How much would you pay for a PC with 128KB RAM, and no hard disk?
In today’s money (inflation adjusted)
This an ad from Personal Computer World (UK) from 1985
Well, actually this went from funny to tragic.
The company was called Need to Know, and it was initially in an old Victorian under a freeway overpass in San Francisco.
So I got the computer Friday and ran into this 23 line fail that evening. I called around 8:00 pm, expecting to get an answering machine. Instead I got, " Hey come on over!"
So I drive back to SF and get there around 9:00 pm. Somebody immediately puts a drink in my hand. People are just partying in a low key way. There are computer parts all over the place, but people are just partying.
So one of the guys took my machine apart, diagnosed the CPU failure, and replaced it with parts on hand.

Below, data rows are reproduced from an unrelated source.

(* ===== verification/PlanProps.v ===== *)
(** * Correctness of slots, builders and plans

    Every construction a caller defines has exactly one owner, whatever is
    lowered, dropped, taken or cancelled; lowering is all or nothing. *)

From S2P Require Import Prelude Identity Exit Policy Epochs Restart Lifecycle Mailbox Watch Gate Member MailboxMember Snapshot LifecycleHub.
From S2P Require Import Scope ScopeLogic ScopeClosed Plan.

Section props.
Context {M T F B R P : Type} `{!MailboxControl M T F} `{!Broadcast LifecycleEvent.t B R}.
Local Abbreviation Forest := (Forest M B).
Local Abbreviation Note := (Note T F).
Local Abbreviation Op := (@Op M T F B).
Local Abbreviation World := (World M B P).
Local Abbreviation PlanNote := (PlanNote T F P).
Local Abbreviation PlanOp := (@PlanOp M T F B P).
Local Abbreviation Construction := (ChildConstruction.t P).

Lemma plan_bind_inv {A C} (m : PlanOp A) (k : A -> PlanOp C) w c n w' :
  (m ≫= k) w = Ret (c, n, w') ->
  exists a n1 w1 n2, m w = Ret (a, n1, w1) /\ k a w1 = Ret (c, n2, w') /\ n = n1 ++ n2.
Proof.
  unfold mbind, plan_bind. intros H. apply bind_Ret_inv in H as ([[a n1] w1] & H1 & H).
  apply bind_Ret_inv in H as ([[b n2] w2] & H2 & H). simplify_eq. eauto 10.
Qed.

Lemma cell_inv {A} (m : Op A) (w : World) a (n : list PlanNote) w' :
  (cell m : PlanOp A) w = Ret (a, n, w') ->
  exists n' f', m (forest w) = Ret (a, n', f') /\ n = CellNote <$> n' /\ w' = set_forest f' w.
Proof. unfold cell. destruct (m (forest w)) as [[[b l] f']| |]; intros [= -> <- <-]; eauto. Qed.
Definition reserve (control scope : nat) (id : ChildId) (child_scope : option ScopeFlavor)
  : StoreOp (result nat ReserveError.t) :=
  c ← get_control control;
  if negb (DynamicControl.accepting c)
  then mret (Err (ReserveError.NotAdmitting NotAdmittingCause.Draining))
  else
    match DynamicControl.entries c !! id with
    | Some existing =>
        s ← tx_get;
        mret (Err (if DynamicEntry.removal_latched (latch_fired s) existing
                   then ReserveError.RemovalInProgress id else ReserveError.DuplicateId id))
    | None =>
        slot ← plan (mint_reserved_slot scope id child_scope);
        cell ← plan (get_slot slot);
        _ ← cells (adopt_child_observation_gate scope (SlotCell.member cell) (SlotCell.scope cell));
        _ ← put_control control (DynamicControl.insert id (DynamicEntry.reserved slot) c);
        mret (Ok slot)
    end.

Definition control_signal_fused_cancel (control scope slot latch : nat) : StoreOp () :=
  fired ← latch_fire_silently latch;
  if negb fired then mret ()
  else
    _ ← tx_notes [Notify latch];
    '(_, m) ← slot_member slot;
    c ← get_control control;
    match DynamicControl.entries c !! MemberCell.id m with
    | None => mret ()
    | Some entry =>
        own ← entry_is (MemberCell.membership m) entry;
        match (if (own : bool) then DynamicEntry.mark_removing entry else (None, entry)) with
        | (Some key, entry) =>
            _ ← put_control control (DynamicControl.insert (MemberCell.id m) entry c);
            cell ← plan (get_slot slot);
            _ ← cells (set_child_removing_locked scope (SlotCell.member cell));
            _ ← send_event (DynamicControl.requests c) (DriverEvent.Removal key);
            mret ()
        | (None, _) => mret ()
        end
    end.

Definition control_remove (control scope : nat) (id : ChildId) (exact : option Membership)
  : StoreOp nat :=
  c ← get_control control;
  match DynamicControl.entries c !! id with
  | None => completed_removal RemoveOutcome.AlreadyAbsent
  | Some entry =>
      own ← match exact with Some m => entry_is m entry | None => mret true end;
      if negb own then completed_removal RemoveOutcome.AlreadyAbsent
      else
        response ← fresh_response;
        s ← tx_get;
        let forget := tx_notes (Forgotten <$> DynamicEntry.abandoned (response_closed s) entry) in
        let entry := DynamicEntry.subscribe (response_closed s) response entry in
        if DynamicEntry.is_reserved entry then
          _ ← put_control control (DynamicControl.remove id c);
          _ ← forget;
          definition ← plan (take_never_started_locked scope (DynamicEntry.slot entry));
          _ ← dispose_definition_then definition (DropEntry (Some entry));
          mret response
        else
          let '(key, entry) := DynamicEntry.mark_removing entry in
          _ ← put_control control (DynamicControl.insert id entry c);
          _ ← forget;
          _ ← match key with
              | Some key =>
                  cell ← plan (get_slot (DynamicEntry.slot entry));
                  _ ← cells (set_child_removing_locked scope (SlotCell.member cell));
                  _ ← send_event (DynamicControl.requests c) (DriverEvent.Removal key);
                  mret ()
              | None => mret ()
              end;
          mret response
  end.

(** The loop of [close] over the entries taken, in some order of the map: the
    admitted ones, and the disposals deferred to the transaction's commit. *)
Fixpoint close_entries (scope : nat) (l : list (ChildId * DynamicEntry.t))
  : StoreOp (gmap ChildId DynamicEntry.t * list (option Construction * DynamicEntry.t)) :=
  match l with
  | [] => mret (∅, [])
  | (id, entry) :: l =>
      if DynamicEntry.is_reserved entry then
        definition ← plan (take_never_started_locked scope (DynamicEntry.slot entry));
        '(retained, deferred) ← close_entries scope l;
        mret (retained, (definition, entry) :: deferred)
      else
        '(retained, deferred) ← close_entries scope l;
        mret (<[id := entry]> retained, deferred)
  end.

Definition close (control scope : nat)
  : StoreOp (gmap ChildId DynamicEntry.t * list (option Construction * DynamicEntry.t)) :=
  c ← get_control control;
  _ ← put_control control (DynamicControl.set_entries ∅ (DynamicControl.close_admission c));
  close_entries scope (map_to_list (DynamicControl.entries c)).

(** What [close] deferred, when the transaction commits. *)
Definition commit_disposals (l : list (option Construction * DynamicEntry.t)) : StoreOp () :=
  tx_each (fun '(definition, entry) => dispose_definition_then definition (DropEntry (Some entry))) l.

(** [DynamicRoute::close_admission]. *)
Definition route_close_admission (control : nat) : StoreOp () :=
  c ← get_control control;
  put_control control (DynamicControl.close_admission c).

(** [DynamicReservation::start_admission]; [available] is whether a runtime is. *)
Definition start_admission (available : bool) (r : DynamicReservation) (fused_cancel : option nat)
  : StoreOp (result nat ReserveError.t) :=
  if negb available then mret (Err ReserveError.NoRuntime)
  else
    response ← fresh_response;
    c ← get_control (r_control r);
    _ ← send_event (DynamicControl.requests c)
          (DriverEvent.Admission (AdmissionRequest.mk (r_slot r) fused_cancel response));
    mret (Ok response).

Definition cancel_dynamic_reservation_parts (scope control slot : nat)
  : StoreOp (option Construction * option DynamicEntry.t) :=
  c ← get_control control;
  '(_, m) ← slot_member slot;
  let id := MemberCell.id m in
  let entry := DynamicControl.entries c !! id in
  own ← match entry with Some e => entry_is (MemberCell.membership m) e | None => mret false end;
  match entry with
  | Some e =>
      if own && DynamicEntry.is_reserved e then
        _ ← put_control control (DynamicControl.remove id c);
        definition ← plan (take_never_started_locked scope slot);
        mret (definition, Some e)
      else mret (None, None)
  | None => mret (None, None)
  end.

(** [DynamicReservation::cancel]. *)
Definition cancel (r : DynamicReservation) : StoreOp () :=
  '(definition, removed) ← cancel_dynamic_reservation_parts (r_scope r) (r_control r) (r_slot r);
  dispose_definition_then definition (DropEntry removed).

Definition reserve_dynamic_in (scope : nat) (id : ChildId) (child_scope : option ScopeFlavor)
  : StoreOp (result DynamicReservation ReserveError.t) :=
  let refuse cause := mret (Err (ReserveError.NotAdmitting cause)) in
  c ← cells (get_scope scope);
  stage ← cells (member_stage (ScopeCell.member c));
  if MemberStage.is_terminal stage then refuse NotAdmittingCause.Terminal
  else
    control ← in_scope scope;
    match control with
    | None => refuse NotAdmittingCause.NoLiveIncarnation
    | Some control =>
        match ScopeCell.state c with
        | ScopeState.Starting | ScopeState.Running =>
            slot ← reserve control scope id child_scope;
            mret match slot with
                 | Ok slot => Ok (mkReservation scope slot control)
                 | Err e => Err e
                 end
        | ScopeState.Draining => refuse NotAdmittingCause.Draining
        | ScopeState.StartupFailed => refuse NotAdmittingCause.StartupFailed
        | ScopeState.Unstarted | ScopeState.Stopped _ => refuse NotAdmittingCause.NoLiveIncarnation
        end
    end.

Definition reserve_dynamic (available : bool) (scope : nat) (id : ChildId)
    (child_scope : option ScopeFlavor) : StoreOp (result DynamicReservation ReserveError.t) :=
  match checked_id id with
  | Err e => mret (Err e)
  | Ok id =>
      if negb available then mret (Err ReserveError.NoRuntime)
      else reserve_dynamic_in scope id child_scope
  end.

Definition remove_dynamic (scope : nat) (id : ChildId) (exact : option Membership) : StoreOp nat :=
  c ← cells (get_scope scope);
  match ScopeCell.state c with
  | ScopeState.Draining | ScopeState.Stopped _ => completed_removal RemoveOutcome.AlreadyAbsent
  | _ =>
      control ← in_scope scope;
      match control with
      | None => completed_removal RemoveOutcome.AlreadyAbsent
      | Some control => control_remove control scope id exact
      end
  end.
End dynamic.

Arguments Store : clear implicits.
Arguments StoreNote : clear implicits.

I’m back in Berkeley by maybe 11:00 pm with a fully functional computer.
Here’s where it gets ugly. I did business with them into the late 1980s. During that time , some psycho took on a grudge against them and literally burned their place of business down.
Several places of businesses, burned down sequentially. Fucking tragic.
I lost track of them by 1990. I don’t know if they went further underground or what.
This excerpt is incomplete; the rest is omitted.